The House measure, expected to win passage on Wednesday,
aims to partially shield some defense and veterans' programs
from the indiscriminate cuts by including two updated
military-related spending bills. It also will shift some funds
to security-related efforts such as border and embassy security,
prisons and FBI operations.
Senator Barbara Mikulski, the Democrat who chairs the Senate
Appropriations Committee, expressed frustration with the lack of
flexibility for domestic programs such as education in the
"It's only guns. We need butter," Mikulski told reporters.
The White House also said it was concerned that domestic
agencies would be forced to operate under older, more
restrictive spending. In a statement, it said it would work with
Congress to "refine the legislation" and would keep pressing
lawmakers for a replacement to the automatic sequester cuts.
Next week, Senate Democrats will move their version of the
bill for a vote and are likely to add funding flexibility for
some domestic programs, party aides said.
Both the House and Senate versions are expected to cap
discretionary spending at $1.043 trillion for the full 2013
fiscal year, but this would be reduced to around $982 billion if
the sequester cuts remain in place.
PICKING THEIR BATTLES
Over the past couple of years, these short-term government
funding bills, called "continuing resolutions," have been used
as leverage by Republicans to try to lower spending.

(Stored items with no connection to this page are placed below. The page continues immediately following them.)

Lemma ioapic_write_wp pit0 addr val h : hw_ok h -> length (gsi_assert_count (h_irq h)) = 48%nat ->
  wp (vioapic_write pit0 addr val) (fun _ => access_ok h) h.
Proof.
  intros Hok Hlen. assert (forall a, redirtbl a = redirtbl (h_ioapic h) -> access_ok h (set_ioapic a h)) as Hs.
  { intros a Ha. pose proof Hok as [A1 A2 A3 A4 A5 A6]. split; [split; simpl; by rewrite ?Ha|].
    split; [split; try done; [apply set_round_robin_same|intros i v Hv; exists v; by split]|].
    intros Hl g e n Hg He. simpl in He. rewrite Ha in He. by apply (Hl g). }
  unfold vioapic_write. cbv zeta. case_match; [by apply (Hs (set_ioregsel (u32 val) (h_ioapic h)))|].
  case_match; [|by apply wp_ret, access_refl]. unfold vioapic_write_indirect. apply wp_bind, wp_gets.
  case_match; [by apply wp_ret, access_refl|].
  case_match; [by apply (Hs (set_ioapic_id _ (h_ioapic h)))|].
  case_match; [by apply wp_ret, access_refl|]. destruct (Z.leb_spec VIOAPIC_NUM_PINS (redir_index (ioregsel (h_ioapic h))))
    as [|Hr]; [by apply wp_ret, access_refl|].
  apply write_redirent_wp; [done|done|]. split; [apply redir_index_nonneg|exact Hr].
Qed.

Amid
Democratic resistance to some of the deeper spending cuts sought
by Republicans, there were fears that negotiations would break
down, forcing widespread shuttering of government agencies.

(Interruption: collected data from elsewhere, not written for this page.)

(* ===== verification/VioapicProps.v ===== *)
(** * Properties of the IO-APIC *)

From stdpp Require Import base list numbers.
From Stdlib Require Import ZArith Lia Bool.
From S2P Require Import Prelude Vpic HvmState Vlapic Vioapic VpicInv VpicOps VioapicInv.
From S2P Require Import VioapicInv VioapicOps.

Open Scope Z_scope.
Open Scope se_scope.

(** ** Delivery *)

(** The edge of an IO-APIC pin in fixed mode (not the timer's while its
    PIT channel runs) reaches exactly the vcpus that match the destination of
    the entry: each of them has the vector requested, with its trigger mode,
    and is kicked if it had not been requested before; the local APIC of every
    other vcpu, the 8259s and the wires are as they were.  The edge of a masked
    pin changes nothing. *)
Theorem fixed_interrupt_reaches_destination pit0 h g e : hw_ok h -> 0 <= g < 48 ->
  redirtbl (h_ioapic h) !! Z.to_nat g = Some e -> rte_delivery_mode e = dest_Fixed ->
  (g =? hvm_isa_irq_to_gsi 0) && pit0 = false ->
  exists h', vioapic_irq_positive_edge pit0 g VCPUID_ANY h = (h', Ok tt) /\
    if rte_mask e then h' = h else
      hw_ok h' /\ apic_step h h' /\ h_pics h' = h_pics h /\
      (forall j v, h_vcpus h !! j = Some v ->
         let m := vlapic_match_dest (Z.of_nat j) v None 0 (rte_dest_id e) (rte_dest_mode e) in
         h_vcpus h' !! j = Some (if m then injected (rte_vector e) (rte_trig_mode e) v else v) /\
         (m = true -> vlapic_test_vector (rte_vector e) APIC_IRR v = false ->
          ApicKick (Z.of_nat j) ∈ h_log h')).
Proof.
  intros Hok Hg He Hm Hp. unfold vioapic_irq_positive_edge, bind at 1.
  rewrite (proj2 (Z.ltb_lt g _)) by (unfold VIOAPIC_NUM_PINS; lia). cbn [negb bug_if]. unfold ret at 1.
  unfold bind at 1. unfold entry, bind, gets, elem. rewrite (proj2 (Z.ltb_ge g 0)), He by lia. unfold ret.
  destruct (rte_mask e) eqn:Em; [by exists h|].
  assert (forall h1, hw_ok h1 -> apic_step h h1 -> h_pics h1 = h_pics h -> h_vcpus h1 = h_vcpus h ->
    redirtbl (h_ioapic h1) !! Z.to_nat g = Some e \/
    redirtbl (h_ioapic h1) !! Z.to_nat g = Some (set_remote_irr true e) ->
    wp (vioapic_deliver pit0 g VCPUID_ANY) (fun _ h' => hw_ok h' /\ apic_step h h' /\ h_pics h' = h_pics h /\
      (forall j v, h_vcpus h !! j = Some v ->
         let m := vlapic_match_dest (Z.of_nat j) v None 0 (rte_dest_id e) (rte_dest_mode e) in
         h_vcpus h' !! j = Some (if m then injected (rte_vector e) (rte_trig_mode e) v else v) /\
         (m = true -> vlapic_test_vector (rte_vector e) APIC_IRR v = false ->
          ApicKick (Z.of_nat j) ∈ h_log h'))) h1) as H.
  { intros h1 O1 S1 P1 V1 E1.
    assert (exists e1, redirtbl (h_ioapic h1) !! Z.to_nat g = Some e1 /\ rte_delivery_mode e1 = dest_Fixed /\
      rte_dest_id e1 = rte_dest_id e /\ rte_dest_mode e1 = rte_dest_mode e /\ rte_vector e1 = rte_vector e /\
      rte_trig_mode e1 = rte_trig_mode e) as (e1 & Q1 & Q2 & Q3 & Q4 & Q5 & Q6).
    { destruct E1 as [E1|E1]; eexists; (split; [exact E1|]); autorewrite with rte; done. }
    eapply wp_mono; [by apply (deliver_fixed_wp pit0 g h1 e1)|]. rewrite Q3, Q4, Q5, Q6, V1.
    intros [] h' (B1 & B2 & B3 & B4). split; [done|]. split; [etrans; [done|by apply delivery_step]|].
    split; [by rewrite (dl_pics _ _ B2)|]. intros j v Hj m. split; [by apply B3|]. by apply B4. }
  destruct (rte_trig_mode e) eqn:Et; cbn [negb].
  - destruct (entry_exists h g Hok Hg) as (e' & He' & Hb).
    assert (e' = e) as -> by congruence.
    destruct (wp_inv _ _ _ (H (with_entry g (set_remote_irr true e) h)
      (with_entry_ok _ _ _ Hok (bits64_set _ _ Hb)) (with_entry_step _ _ _) eq_refl eq_refl
      (or_intror (with_entry_lookup _ _ _ Hg Hok)))) as (h' & [] & E & HQ).
    exists h'. split; [exact E|exact HQ].
  - destruct (wp_inv _ _ _ (H h Hok ltac:(reflexivity) eq_refl eq_refl (or_introl He))) as (h' & [] & E & HQ).
    exists h'. split; [exact E|exact HQ].
Qed.

(** A vcpu whose local APIC has the id [id]. *)
Definition plain_vcpu (id : Z) : vcpu := {|
  vl_regs := fun r => if r =? APIC_ID then Z.shiftl id 24 else if r =? APIC_DFR then APIC_DFR_FLAT else 0;
  vl_disabled := 0; vl_apic_base_msr := 0;
  vl_timer := {| timer_divisor := 2; tdt_msr := 0; pt_irq := 0; timer_last_update := 0 |};
  init_sipi := None; is_initialised := true; nmi_pending := false; mce_pending := false;
  evtchn_upcall_pending := false |}.

(** Pin 7 in fixed mode, vector 0x37 to APIC 2, edge-triggered and unmasked. *)
Definition pin7 : Z := 0x0200000000000037.
Definition two_apics : hdom := {|
  h_pics := {| pic0 := master_vpic; pic1 := zero_vpic; i8259_target := None; pic_log := [] |};
  h_irq := {| pci_intx := 0; isa_irq := 0; route := [0; 0; 0; 0]; callback_via_asserted := false;
              callback_via_type := HVMIRQ_callback_none; callback_via := 0;
              pci_link_assert_count := [0; 0; 0; 0]; gsi_assert_count := replicate 48 0;
              round_robin_prev_vcpu := 0 |};
  h_ioapic := {| base_address := VIOAPIC_DEFAULT_BASE_ADDRESS; ioregsel := 0; ioapic_id := 0;
                 redirtbl := <[7%nat := pin7]> (replicate 48 (Z.setbit 0 16)) |};
  h_vcpus := [plain_vcpu 0; plain_vcpu 2]; h_max_vcpus := 2; h_log := [] |}.

Lemma two_apics_ok : hw_ok two_apics.
Proof.
  split; try done.
  - apply Forall_insert; [apply Forall_replicate; done|done].
  - simpl. lia.
  - apply Forall_cons; [|apply Forall_cons; [|apply Forall_nil]];
      intros r; unfold plain_vcpu; cbn [vl_regs]; repeat case_match; vm_compute; done.
Qed.

Lemma fixed_interrupt_reaches_destination_witness :
  hw_ok two_apics /\ exists h', vioapic_irq_positive_edge true 7 VCPUID_ANY two_apics = (h', Ok tt) /\
    h_vcpus h' !! 0%nat = Some (plain_vcpu 0) /\
    h_vcpus h' !! 1%nat = Some (injected 0x37 false (plain_vcpu 2)) /\ ApicKick 1 ∈ h_log h'.
Proof.
  split; [apply two_apics_ok|].
  destruct (fixed_interrupt_reaches_destination true two_apics 7 pin7 two_apics_ok) as (h' & E & H);
    [lia|done|done|done|]. exists h'. split; [exact E|].
  change (rte_mask pin7) with false in H. destruct H as (_ & _ & _ & H).
  destruct (H 0%nat (plain_vcpu 0) eq_refl) as [H0 _]. destruct (H 1%nat (plain_vcpu 2) eq_refl) as [H1 H2].
  split; [exact H0|]. split; [exact H1|]. by apply H2.
Defined.

(** The edge of the same pin for one vcpu, as [hvm_isa_irq_assert_to_cpu] asks
    for it: in fixed mode nothing is delivered to any vcpu. *)
Theorem targeted_fixed_interrupt_lost pit0 h g e vcpu_id : hw_ok h -> 0 <= g < 48 ->
  redirtbl (h_ioapic h) !! Z.to_nat g = Some e -> rte_delivery_mode e = dest_Fixed ->
  rte_trig_mode e = false -> (g =? hvm_isa_irq_to_gsi 0) && pit0 = false ->
  vcpu_id <> VCPUID_ANY -> 0 <= vcpu_id < h_max_vcpus h ->
  vioapic_irq_positive_edge pit0 g vcpu_id h = (h, Ok tt).
Proof.
  intros Hok Hg He Hm Ht Hp Hne Hid. unfold vioapic_irq_positive_edge, bind at 1.
  rewrite (proj2 (Z.ltb_lt g _)) by (unfold VIOAPIC_NUM_PINS; lia). cbn [negb bug_if]. unfold ret at 1.
  unfold bind at 1. unfold entry at 1. unfold bind, gets, elem. rewrite (proj2 (Z.ltb_ge g 0)), He by lia. unfold ret.
  destruct (rte_mask e); [done|]. rewrite Ht. cbn [negb].
  assert (wp (vioapic_deliver pit0 g vcpu_id) (fun _ h' => h' = h) h) as H.
  { unfold vioapic_deliver. apply wp_bind. eapply wp_entry; [lia|exact He|]. cbv zeta. rewrite Hm, Hp.
    change (dest_Fixed =? dest_LowestPrio) with false. change (dest_Fixed =? dest_Fixed) with true.
    rewrite (proj2 (Z.eqb_neq vcpu_id VCPUID_ANY)) by done. cbn [negb].
    apply wp_bind, wp_vcpu_ptr; [by right|apply Hok|]. by apply wp_ret. }
  destruct (wp_inv _ _ _ H) as (h' & [] & E & ->). exact E.
Qed.

(** ** Registers *)

Lemma adjust_target_ioapic h : hw_ok h ->
  wp vlapic_adjust_i8259_target (fun _ h' => h_ioapic h' = h_ioapic h) h.
Proof.
  intros Hok. unfold vlapic_adjust_i8259_target. wp_step. destruct (entry_exists _ 0 Hok) as (e0 & He0 & _); [lia|].
  apply wp_bind. eapply wp_elem; [lia|exact He0|]. apply wp_bind.
  assert (forall v, wp (if bool_decide (i8259_target (h_pics h) = v) then ret tt
    else on_pics (modify (set_i8259_target v));; apic_emit (ApicRetarget v))
    (fun _ h' => h_ioapic h' = h_ioapic h) h) as Hv by (intros v; by case_match).
  destruct (first_accepting e0 _ 0); [by apply wp_ret|]. pose proof (zlen_nonneg (h_vcpus h)).
  pose proof (hw_vcpus _ Hok). apply wp_vcpu_ptr; [lia|lia|]. apply Hv.
Qed.

(** The entry and the registers after a write. *)
Lemma write_redirent_entry pit0 idx top val h e : hw_ok h -> length (gsi_assert_count (h_irq h)) = 48%nat ->
  0 <= idx < 48 -> redirtbl (h_ioapic h) !! Z.to_nat idx = Some e ->
  wp (vioapic_write_redirent pit0 idx top val) (fun _ h' => hw_ok h' /\ exists b,
    h_ioapic h' = set_redirtbl (upd idx (set_remote_irr b (written_entry e top (u32 val)))
                                  (redirtbl (h_ioapic h))) (h_ioapic h)) h.
Proof.
  intros Hok Hlen Hi He. pose proof (Forall_lookup_1 _ _ _ _ (hw_bits _ Hok) He) as Hb. cbv beta in Hb.
  pose proof (write_redirent_wp pit0 idx top val h Hok Hlen Hi) as Hw.
  assert (wp (vioapic_write_redirent pit0 idx top val) (fun _ h' => exists b,
    h_ioapic h' = h_ioapic (with_entry idx (set_remote_irr b (written_entry e top (u32 val))) h)) h) as H.
  { unfold vioapic_write_redirent. cbv zeta. apply wp_bind. eapply wp_entry; [lia|exact He|].
    set (e' := written_entry e top (u32 val)).
    assert (bits64 e') as Hb' by (apply written_entry_ok; [done|apply u32_range]).
    pose proof (with_entry_ok idx e' h Hok Hb') as Hok1.
    apply wp_bind, wp_set_entry, wp_bind.
    apply (wp_mono _ (fun _ h' => exists b, h_ioapic h' = h_ioapic (with_entry idx (set_remote_irr b e') h))).
    2:{ intros [] h' H. apply wp_when; intros _; [unfold apic_emit; wp_step|]; exact H. }
    assert (h_ioapic (with_entry idx (set_remote_irr (rte_remote_irr e') e') h) = h_ioapic (with_entry idx e' h)) as Hsame
      by (by rewrite set_remote_irr_same).
    destruct (idx =? 0).
    - eapply wp_mono; [by apply adjust_target_ioapic|]. intros [] h' ->. by eexists.
    - destruct (negb (rte_trig_mode e')); [apply wp_set_entry; rewrite with_entry_twice; by eexists|].
      apply wp_bind, wp_gets. destruct (lookup_Z (gsi_assert_count (h_irq h)) idx) as [n Hn]; [unfold zlen; lia|].
      apply wp_bind. eapply wp_elem; [lia|exact Hn|]. apply wp_when; intros _; [|by eexists].
      apply wp_bind, wp_set_entry. rewrite with_entry_twice.
      eapply wp_mono; [apply deliver_wp; [by apply with_entry_ok, bits64_set|done|by left]|].
      intros [] h' [_ D]. rewrite (dl_ioapic _ _ D). by eexists. }
  destruct (wp_inv _ _ _ H) as (h' & [] & E & b & Hb2). unfold wp in *. rewrite E in *.
  split; [apply Hw|]. by exists b.
Qed.

(** The window on the half [top] of the entry [g]. *)
Definition select (g : Z) (top : bool) : Z := 0x10 + 2 * g + Z.b2z top.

With House Republican conservatives feeling more confident
now that they have locked in the $85 billion in new savings for
the next seven months, the appetite for yet another showdown
seems to have waned.
"What remains to be seen is whether this move ... apparently
away from a crisis, is truly a shift in strategy for
Republicans, or just a short break from extremism that they've
had over the last few years," Reid said.
Once the funding bill for the remainder of this fiscal year
is enacted, Congress promptly will turn to its next fiscal
battle: a budget blueprint for the next fiscal year that begins
on Oct. 1.
Republican House Budget Committee Chairman Paul Ryan next
week is expected to release an ambitious budget blueprint that
aims to achieve balance in 10 years. But to achieve this, he may
have to row back on at least one promise he made last year as
the Republican vice presidential candidate - that any cuts to
the Medicare health program will not affect anyone 55 or under.
He has floated a plan to push the age threshold up to 56 to
reap additional savings from the program.
And sometime this summer, Congress and President Barack
Obama will be engaged in yet another fight over the need to
raise the U.S. Treasury Department borrowing limit.